The buzz of busy commuters, as well as the lack thereof, leave information-rich fingerprints on all aspects of people’s lives. In EPJ Data ScienceEszter Bokányi and team to analyze 63 million tweets originated across the United States over a 10-month period and finds links between unemployment rates and user activity on Twitter.
Pixabay, public domain CC0
Guest post by Eszter Bokányi
Until recently, collecting and analyzing data on individual humans on a large scale was a long, expensive and arduous task. With the advent of the digital age, there is an increasing amount of data accessible online that allows for the analysis and modeling of human behavior. However, our understanding of these digital data sources and the methods that link data to real-world outcomes is still limited.
One of the more interesting data that can be gleaned from these fingerprints is the one that has geographic information attached to it. By linking digital data to geographic areas, researchers are able to predict different phenomena ranging from land use patterns to estimates of poverty, population density or crime rates.
In our article just published on EPJ Data Science, we are dealing with a framework for estimating US county employment and unemployment rates. Previous research could link individuals’ daily activity patterns to the regularity of their working hours, unemployment to the psychological effects measurable in mobile communication patterns, and aggregate daily activities of certain time intervals of geographic regions to unemployment. THE current jobThe goal of is to provide an alternative narrative and a larger mathematical framework for these estimates.
We collected the aggregate daily activity timelines of US counties from the normalized number of messages sent each hour on the online social network Twitter from January 2014 to October 2014. These aggregate timelines are the overlaps of many individuals’ timelines that we cannot measure due to of the scarcity of data. But if we could group individuals into groups that behave consistently based on their daily activity patterns, the data would allow us to measure the extent to which each group’s time series features in the county-wide time series.

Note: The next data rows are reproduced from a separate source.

(* ===== verification/Machine.v ===== *)
(** * Physical memory

    The kernel runs identity-mapped in 32-bit mode: a pointer is its physical
    address.  Memory is a total map from addresses to bytes; the multi-byte
    accesses of the C code are little-endian, as on the i386. *)
From stdpp Require Import base numbers list.
From S2P Require Import Prelude.

Definition memory : Type := Z -> Z.

Definition load8 (m : memory) (a : Z) : Z := m (u32 a).
Definition store8 (m : memory) (a v : Z) : memory :=
  fun x => if x =? u32 a then u8 v else m x.

Definition load32 (m : memory) (a : Z) : Z :=
  load8 m a + 256 * load8 m (a + 1) + 65536 * load8 m (a + 2)
  + 16777216 * load8 m (a + 3).
Definition store32 (m : memory) (a v : Z) : memory :=
  store8 (store8 (store8 (store8 m a v)
    (a + 1) (v / 256)) (a + 2) (v / 65536)) (a + 3) (v / 16777216).

(** Byte-valued memories, and agreement of two memories on a region. *)
Definition mem_bytes (m : memory) : Prop := forall a, is_byte (m a).
Definition agree_on (P : Z -> Prop) (m m' : memory) : Prop :=
  forall a, P a -> m' a = m a.
(** The half-open address range [a, a + n). *)
Definition range (a n x : Z) : Prop := a <= x < a + n.

#[export] Instance agree_on_equiv P : Equivalence (agree_on P).
Proof.
  split.
  - intros m a _. done.
  - intros m m' H a Ha. symmetry. by apply H.
  - intros m1 m2 m3 H1 H2 a Ha. rewrite H2 by done. by apply H1.
Qed.

Lemma agree_on_weaken (P Q : Z -> Prop) m m' :
  (forall a, Q a -> P a) -> agree_on P m m' -> agree_on Q m m'.
Proof. intros HPQ H a Ha. apply H, HPQ, Ha. Qed.

Lemma agree_on_trans P m1 m2 m3 :
  agree_on P m1 m2 -> agree_on P m2 m3 -> agree_on P m1 m3.
Proof. intros H1 H2 a Ha. rewrite H2 by done. by apply H1. Qed.

(** ** Single bytes *)

Lemma load8_store8_eq m a v : load8 (store8 m a v) a = u8 v.
Proof. unfold load8, store8. by rewrite Z.eqb_refl. Qed.

Lemma load8_store8_ne m a b v : is_u32 a -> is_u32 b -> a <> b ->
  load8 (store8 m a v) b = load8 m b.
Proof.
  intros Ha Hb Hne. unfold load8, store8. rewrite !u32_id by done.
  destruct (Z.eqb_spec b a); [congruence | done].
Qed.

Lemma mem_bytes_store8 m a v : mem_bytes m -> mem_bytes (store8 m a v).
Proof. intros H x. unfold store8. destruct (_ =? _); [apply u8_range | apply H]. Qed.

Lemma mem_bytes_store32 m a v : mem_bytes m -> mem_bytes (store32 m a v).
Proof. intros H. unfold store32. by repeat apply mem_bytes_store8. Qed.

#[export] Hint Resolve mem_bytes_store8 mem_bytes_store32 : mx.

Lemma store8_frame m a v (P : Z -> Prop) : is_u32 a ->
  (forall x, P x -> x <> a) -> agree_on P m (store8 m a v).
Proof.
  intros Ha HP x Hx. unfold store8. rewrite u32_id by done.
  destruct (Z.eqb_spec x a); [by apply HP in Hx | done].
Qed.

(** ** Words *)

(** A word store that does not wrap around the address space, byte by byte. *)
Lemma store32_spec m a v x : 0 <= a -> a + 4 <= 4294967296 ->
  store32 m a v x =
  if x =? a then u8 v else if x =? a + 1 then u8 (v / 256)
  else if x =? a + 2 then u8 (v / 65536)
  else if x =? a + 3 then u8 (v / 16777216) else m x.
Proof.
  intros H0 H1. unfold store32, store8.
  rewrite !u32_id by (unfold is_u32; lia).
  repeat match goal with |- context [?p =? ?q] => destruct (Z.eqb_spec p q) end;
    subst; try lia; done.
Qed.

Lemma store32_frame m a v (P : Z -> Prop) : 0 <= a -> a + 4 <= 4294967296 ->
  (forall x, P x -> ~ range a 4 x) -> agree_on P m (store32 m a v).
Proof.
  intros H0 H1 HP x Hx. rewrite store32_spec by done.
  specialize (HP x Hx). unfold range in HP.
  repeat match goal with |- context [?p =? ?q] => destruct (Z.eqb_spec p q) end;
    try lia; done.
Qed.

Lemma load32_agree m m' a : 0 <= a -> a + 4 <= 4294967296 ->
  agree_on (range a 4) m m' -> load32 m' a = load32 m a.
Proof.
  intros H0 H1 H. unfold load32, load8.
  rewrite !u32_id by (unfold is_u32; lia).
  rewrite !H by (unfold range; lia). done.
Qed.

Lemma load8_agree m m' a : is_u32 a ->
  agree_on (range a 1) m m' -> load8 m' a = load8 m a.
Proof.
  intros Ha H. unfold load8. rewrite !u32_id by done. apply H. unfold range. lia.
Qed.

(** The four bytes of a word put back together give the word. *)
Lemma bytes_of_word v :
  u8 v + 256 * u8 (v / 256) + 65536 * u8 (v / 65536)
  + 16777216 * u8 (v / 16777216) = u32 v.
Proof. word. Qed.

Lemma load32_store32_eq m a v : 0 <= a -> a + 4 <= 4294967296 ->
  load32 (store32 m a v) a = u32 v.
Proof.
  intros H0 H1. rewrite <- bytes_of_word. unfold load32, load8.
  rewrite !u32_id by (unfold is_u32; lia).
  rewrite !store32_spec by done.
  repeat match goal with |- context [?p =? ?q] => destruct (Z.eqb_spec p q) end;
    try lia.
Qed.

Lemma load32_store32_ne m a b v :
  0 <= a -> a + 4 <= 4294967296 -> 0 <= b -> b + 4 <= 4294967296 ->
  (a + 4 <= b \/ b + 4 <= a) ->
  load32 (store32 m a v) b = load32 m b.
Proof.
  intros. apply load32_agree; [done..|]. apply store32_frame; [done..|].
  unfold range. lia.
Qed.

Lemma load8_store32_ne m a b v :
  0 <= a -> a + 4 <= 4294967296 -> is_u32 b -> ~ range a 4 b ->
  load8 (store32 m a v) b = load8 m b.
Proof.
  intros. apply load8_agree; [done|]. apply store32_frame; [done..|].
  unfold range in *. lia.
Qed.

Lemma load32_store8_ne m a b v :
  is_u32 a -> 0 <= b -> b + 4 <= 4294967296 -> ~ range b 4 a ->
  load32 (store8 m a v) b = load32 m b.
Proof.
  intros. apply load32_agree; [done..|]. apply store8_frame; [done|].
  unfold range in *. lia.
Qed.

Lemma load32_range m a : mem_bytes m -> is_u32 (load32 m a).
Proof.
  intros H. unfold load32, load8.
  pose proof (H (u32 a)). pose proof (H (u32 (a + 1))).
  pose proof (H (u32 (a + 2))). pose proof (H (u32 (a + 3))).
  unfold is_byte, is_u32 in *. lia.
Qed.

(** ** Copy loops: [for (k = 0; k < n; k++) ((uint8_t* )a)[k] = f(k);] *)

Definition store_bytes (n : nat) (a : Z) (f : Z -> Z) (m : memory) : memory :=
  for_loop n 0 (fun k m => store8 m (a ⊕ k) (f k)) m.

Lemma store_bytes_spec n a f m x : 0 <= a -> a + Z.of_nat n <= 4294967296 ->
  store_bytes n a f m x =
  if (a <=? x) && (x <? a + Z.of_nat n) then u8 (f (x - a)) else m x.
Proof.
  intros Ha Hn. unfold store_bytes.
  apply (for_loop_ind (fun i m' =>
    m' x = if (a <=? x) && (x <? a + i) then u8 (f (x - a)) else m x)).
  - destruct (Z.leb_spec a x), (Z.ltb_spec x (a + 0)); try done; lia.
  - intros j t Hj IH. unfold store8. rewrite !(u32_id (a + j)) by (unfold is_u32; lia).
    destruct (Z.eqb_spec x (a + j)) as [->|].
    + replace (a + j - a) with j by lia.
      destruct (Z.leb_spec a (a + j)), (Z.ltb_spec (a + j) (a + (j + 1))); try done; lia.
    + rewrite IH. destruct (Z.leb_spec a x), (Z.ltb_spec x (a + j)),
        (Z.ltb_spec x (a + (j + 1))); try done; lia.
Qed.

Lemma mem_bytes_store_bytes n a f m : mem_bytes m -> mem_bytes (store_bytes n a f m).
Proof.
  intros H. unfold store_bytes.
  apply (for_loop_ind (fun _ => mem_bytes)); auto with mx.
Qed.
#[export] Hint Resolve mem_bytes_store_bytes : mx.

(** ** C strings in memory

    The characters from address [a] up to the terminator, as [kprint] or
    [m_strlen] read them: [None] when there is none in [n] bytes. *)
Fixpoint string_at (n : nat) (m : memory) (a : Z) : option (list Z) :=
  match n with
  | O => None
  | S n =>
    if load8 m a =? 0 then Some []
    else match string_at n m (a ⊕ 1) with Some t => Some (load8 m a :: t) | None => None end
  end.

(** It fails only when there is no terminator. *)
Lemma string_at_None n m a : string_at n m a = None -> forall i, 0 <= i < Z.of_nat n -> load8 m (a ⊕ i) <> 0.
Proof.
  revert a. induction n as [|n IH]; intros a; cbn [string_at]; [intros; lia|].
  destruct (Z.eqb_spec (load8 m a) 0) as [|Ha]; [done|]. destruct (string_at n m (a ⊕ 1)) eqn:E; [done|].
  intros _ i Hi. destruct (decide (i = 0)) as [->|].
  - unfold load8 in *. by rewrite u32_idemp, Z.add_0_r.
  - replace (a ⊕ i) with ((a ⊕ 1) ⊕ (i - 1)) by (unfold u32; rewrite Zplus_mod_idemp_l; f_equal; lia). apply (IH _ E). lia.
Qed.

(** [mem_simpl] computes loads through stores to provably equal or disjoint
    addresses. *)
Ltac mem_simpl :=
  repeat first
    [ rewrite load32_store32_eq by lia
    | rewrite load8_store8_eq
    | rewrite load32_store32_ne by lia
    | rewrite load32_store8_ne by (unfold is_u32, range; lia)
    | rewrite load8_store32_ne by (unfold is_u32, range; lia)
    | rewrite load8_store8_ne by (unfold is_u32; lia) ].

(** [agree_from H] weakens an agreement [H] to a smaller region. *)
Ltac agree_from H :=
  eapply agree_on_weaken; [|exact H]; unfold range; cbn beta; intros; lia.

We assume that according to their daily time series there are two types of people: those who have regular working hours and those who do not. We formulate our hypothesis that each county’s timeline is a linear combination of these two models, and then look for the underlying patterns and linear combination factors that minimize errors with respect to the data’s timeline measurements.
This type of analysis would allow policy makers to better understand the processes linked to employment phenomena.
It turns out that the underlying « hidden » patterns actually match one that has earlier morning and nighttime activity and one that shows a later upward shift in the morning and increased nighttime activity. Furthermore, the mixing factor indicating the extent of the anticipated increase pattern in county models correlates significantly with employment rates (0.46 ± 0.02) and with an opposite sign with unemployment rates ( −0.34 ± 0.02).
Our results therefore show that, analyzing a relatively scarce publicly available geolocation dataset, a very simple model can explain employment/unemployment to some extent. This type of analysis would allow policy makers to better understand the processes related to employment phenomena and could form the basis of future datasets, where problems could be identified not only on the basis of officially registered unemployed, but also on the basis of data fingerprints that people leave on different platforms.
Read the full article Here.
Eszter studied physics at the Eötvös Loránd University in Budapest and at the Humbolt Universität zu Berlin majoring in statistical physics. She is currently a graduate student at Eötvös Loránd University, where her main research area is to study how social phenomena can be captured through statistical physical methods using various fingerprints of individuals.